1. My data source is monthly median rent figures for each NYC neighborhood listed on StreetEasy.com since 2010
URL: https://streeteasy.com/blog/data-dashboard/?agg=Total&metric=Inventory&type=Sales&bedrooms=Any%20Bedrooms&property=Any%20Property%20Type&minDate=2010-01-01&maxDate=2020-01-01&area=Flatiron,Brooklyn%20Heights

Additional data:
Job data is available through the NYS Department of Labor: https://www.labor.ny.gov/stats/nyc/
Transportation data is available through NYC Open Data and Citibike: http://web.mta.info/developers/turnstile.html (this shows use of each station-- would love to learn how to scrape and aggregate some of this data if it's not too much) https://www.citibikenyc.com/system-data https://www1.nyc.gov/html/dot/html/bicyclists/bike-counts.shtml
Zoning and rent control are a more qualitative measure that I will research here: https://rentguidelinesboard.cityofnewyork.us/resources/faqs/rent-control/

2. Data quality issues include StreetEasy's bias -- it is certainly possible to find cheaper housing rental prices by word of mouth or via Craigslist.com, Facebook Marketplace, or Facebook groups, so StreetEasy is certainly not perfectly reflective of the NYC Housing market. To address this, and because this very problem prompted an interesting question for me, my project will investigate StreetEasy directly. To this end, and addressing another potential data quality issue, is looking into which neighborhoods starting popping up on StreetEasy at what times. This focuses the question on StreetEasy, rather than purporting to answer all questions about NYC housing using only StreetEasy's data. StreetEasy is still a good source for this project, since it reflects many buyers' and renters' choices. 

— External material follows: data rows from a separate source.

Definition get_suggested_prompts (chart_data : pyval) : result (list string) :=
  if negb (py_truthy chart_data) then Ok generic_prompts else
  success <- py_get chart_data "success" PNone ;;
  if negb (py_truthy success) then Ok generic_prompts else
  placements <- py_get chart_data "placements" (PDict nil) ;;
  has_sun <- py_contains placements "Sun" ;;
  p_sun <- (if has_sun then
              sun <- py_getitem placements "Sun" ;;
              sun_sign <- py_getitem sun "sign" ;;
              Ok ["What does my Sun in " ++ py_str sun_sign ++ " mean for my identity?"]
            else Ok nil) ;;
  has_moon <- py_contains placements "Moon" ;;
  p_moon <- (if has_moon then
               moon <- py_getitem placements "Moon" ;;
               moon_sign <- py_getitem moon "sign" ;;
               Ok ["Tell me about my Moon in " ++ py_str moon_sign]
             else Ok nil) ;;
  has_venus <- py_contains placements "Venus" ;;
  p_venus <- (if has_venus then
                venus <- py_getitem placements "Venus" ;;
                venus_house <- py_getitem venus "house" ;;
                Ok ["What does Venus in my " ++ py_str venus_house
                    ++ "th house say about relationships?"]
              else Ok nil) ;;
  Ok (firstn 6 (p_sun ++ p_moon ++ p_venus ++ closing_prompts))%list.

(** [format_chart_for_display]: the items appended to [lines]; the
    interpretation texts are appended as they are, so [join] checks
    that they are strings. *)
Definition display_placement_line (kv : string * pyval) : result pyval :=
  let '(planet, data) := kv in
  r <- py_get data "retrograde" PNone ;;
  let retro := if py_truthy r then " ℞" else "" in
  sign <- py_getitem data "sign" ;;
  house <- py_getitem data "house" ;;
  Ok (PStr ("- **" ++ planet ++ "**: " ++ py_str sign ++ " (House "
            ++ py_str house ++ ")" ++ retro)).

Definition display_aspect_line (aspect : pyval) : result pyval :=
  p <- py_getitem aspect "planets" ;;
  t <- py_getitem aspect "type" ;;
  Ok (PStr ("- " ++ py_str p ++ ": " ++ py_str t)).

Definition display_lines (chart_data : pyval) : result (list pyval) :=
  name <- py_getitem chart_data "name" ;;
  bd <- py_getitem chart_data "birth_data" ;;
  date <- py_getitem bd "date" ;;
  bd2 <- py_getitem chart_data "birth_data" ;;
  time <- py_getitem bd2 "time" ;;
  bd3 <- py_getitem chart_data "birth_data" ;;
  location <- py_getitem bd3 "location" ;;
  let head := map PStr
    ["# Natal Chart: " ++ py_str name; "";
     "**Birth:** " ++ py_str date ++ " at " ++ py_str time;
     "**Location:** " ++ py_str location; ""; "## Core Identity"; ""] in
  has_interp <- py_contains chart_data "interpretation" ;;
  interp <- (if has_interp then
               i <- py_getitem chart_data "interpretation" ;;
               vs <- py_values i ;;
               Ok (flat_map (fun text => [text; PStr ""]) vs)
             else Ok nil) ;;
  let pl_head := [PStr "## Planetary Placements"; PStr ""] in
  has_pl <- py_contains chart_data "placements" ;;
  pls <- (if has_pl then
            p <- py_getitem chart_data "placements" ;;
            its <- py_items p ;;
            ls <- rmap display_placement_line its ;;
            Ok (ls ++ [PStr ""])%list
          else Ok nil) ;;
  asp <- py_get chart_data "aspects" PNone ;;
  aspects <- (if py_truthy asp then
                a <- py_getitem chart_data "aspects" ;;
                top <- py_slice_to 5 a ;;
                xs <- py_iter top ;;
                ls <- rmap display_aspect_line xs ;;
                Ok (PStr "## Major Aspects" :: PStr "" :: ls ++ [PStr ""])%list
              else Ok nil) ;;
  Ok (head ++ interp ++ pl_head ++ pls ++ aspects)%list.

Definition format_chart_for_display (chart_data : pyval) : result string :=
  success <- py_get chart_data "success" PNone ;;
  if negb (py_truthy success) then Ok "No chart data available." else
  lines <- display_lines chart_data ;;
  py_str_join nl lines.

(** *** The chat calls *)

(** Python list objects live in a heap, so that the aliasing of the
    caller's [conversation_history] list is visible. *)
Definition loc := nat.

Record heap : Type := {
  cells : gmap loc (list pyval);
  next_loc : loc
}.

Definition heap_alloc (h : heap) (xs : list pyval) : heap * loc :=
  ({| cells := <[h.(next_loc) := xs]> h.(cells); next_loc := S h.(next_loc) |},
   h.(next_loc)).

Definition heap_contents (h : heap) (l : loc) : list pyval :=
  default nil (h.(cells) !! l).

(** [lst.append(x)] *)
Definition heap_append (h : heap) (l : loc) (x : pyval) : heap :=
  {| cells := <[l := (heap_contents h l ++ [x])%list]> h.(cells);
     next_loc := h.(next_loc) |}.

Definition user_turn (message : string) : pyval :=
  PDict [("role", PStr "user"); ("content", PStr message)].

(** Lines 116-122 / 159-165:
    [messages = conversation_history or []; messages.append(...)]. *)
Definition prepare_messages (h : heap) (conversation_history : option loc)
    (message : string) : heap * loc :=
  let '(h1, messages) :=
    match conversation_history with
    | Some l => if py_truthy (PList (heap_contents h l)) then (h, l) else heap_alloc h nil
    | None => heap_alloc h nil
    end in
  (heap_append h1 messages (user_turn message), messages).

(** What [client.messages.create] / [client.messages.stream] receive. *)
Record request : Type := {
  req_model : string;
  req_max_tokens : Z;
  req_system : string;
  req_messages : list pyval
}.

Definition build_request (self : companion) (h : heap) (messages : loc) : request :=
  {| req_model := self.(model); req_max_tokens := self.(max_tokens);
     req_system := system_content self; req_messages := heap_contents h messages |}.

(** Content blocks of a [Message] response: text blocks and the other
    kinds (tool use, thinking, ...), which have no [text] attribute. *)
Inductive block : Type :=
| TextBlock (text : string)
| OtherBlock (class_name : string).

(** The provider's answer to [messages.create]: the response's
    [content] list, or the exception the call raised. *)
Definition create_api := request -> result (list block).

(** [response.content[0].text] *)
Definition first_text (content : list block) : result string :=
  match content with
  | nil => Raise (IndexError "list index out of range")
  | TextBlock t :: _ => Ok t
  | OtherBlock c :: _ =>
      Raise (AttributeError ("'" ++ c ++ "' object has no attribute 'text'"))
  end.

(** The two [except] clauses. *)
Definition error_text (e : exc) : string :=
  match e with
  | APIError _ => "API Error: " ++ exc_str e ++ ". Please check your API key and try again."
  | _ => "Error: " ++ exc_str e
  end.

(** [try: body except APIError ... except Exception ...] returning. *)
Definition try_return (body : result string) : result string :=
  match body with
  | Ok s => Ok s
  | Raise e => Ok (error_text e)
  end.

(** [AstrologyCompanion.chat]: the heap after the call and the outcome. *)
Definition chat (create : create_api) (self : companion) (h : heap)
    (message : string) (conversation_history : option loc) : heap * result string :=
  let '(h1, messages) := prepare_messages h conversation_history message in
  let req := build_request self h1 messages in
  (h1, try_return (content <- create req ;; first_text content)).

(** The provider's [text_stream]: text deltas in arrival order, a raised
    exception ending it (when opening the stream fails, it is the first
    event). *)
Inductive stream_event : Type :=
| Delta (text : string)
| Fail (e : exc).

Definition stream_api := request -> list stream_event.

(** [for text in stream.text_stream: yield text] inside the [try]; an
    exception leaves the loop for the [except] clause, which yields once,
    and the generator ends. *)
Fixpoint drain (evs : list stream_event) : list string :=
  match evs with
  | nil => nil
  | Delta t :: rest => t :: drain rest
  | Fail e :: _ => [error_text e]
  end.

(** Calling the generator function [chat_stream] runs none of its body:
    it only captures its arguments. *)
Record stream_gen : Type := {
  gen_self : companion;
  gen_message : string;
  gen_history : option loc
}.

Definition chat_stream (self : companion) (message : string)
    (conversation_history : option loc) : stream_gen :=
  {| gen_self := self; gen_message := message; gen_history := conversation_history |}.

(** Driving the generator to exhaustion: the heap afterwards and the
    chunks it yields. *)
Definition run_stream (open : stream_api) (g : stream_gen) (h : heap) : heap * list string :=
  let '(h1, messages) := prepare_messages h g.(gen_history) g.(gen_message) in
  let req := build_request g.(gen_self) h1 messages in
  (h1, drain (open req)).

3. The data are formatted in CSV. I'd do the same if I had made it myself, since this is a format I find both easily human readable (since I'm very used to Excel spreadsheets) and easily workable within Python or R. 

4. Numbers are integral to real estate. That being said, Beer's data rationality -- the idea that speed is crucial to "good analytics" and will give a competitive edge -- doesn't come through very strongly to me in this dataset. The dataset gives monthly rental data on different neighborhoods from 2010 to January of 2020, so it's already outdated by "data gaze" standards, and monthly data seems like a reasonable granularity of data to collect in this context (since most renters pay on a monthly basis). It does give me pause that StreetEasy makes this data available, and I wonder what benefits they gain, if any. I'm sure they have teams of data analysts providing real time insights into more detailed data behind closed doors, though.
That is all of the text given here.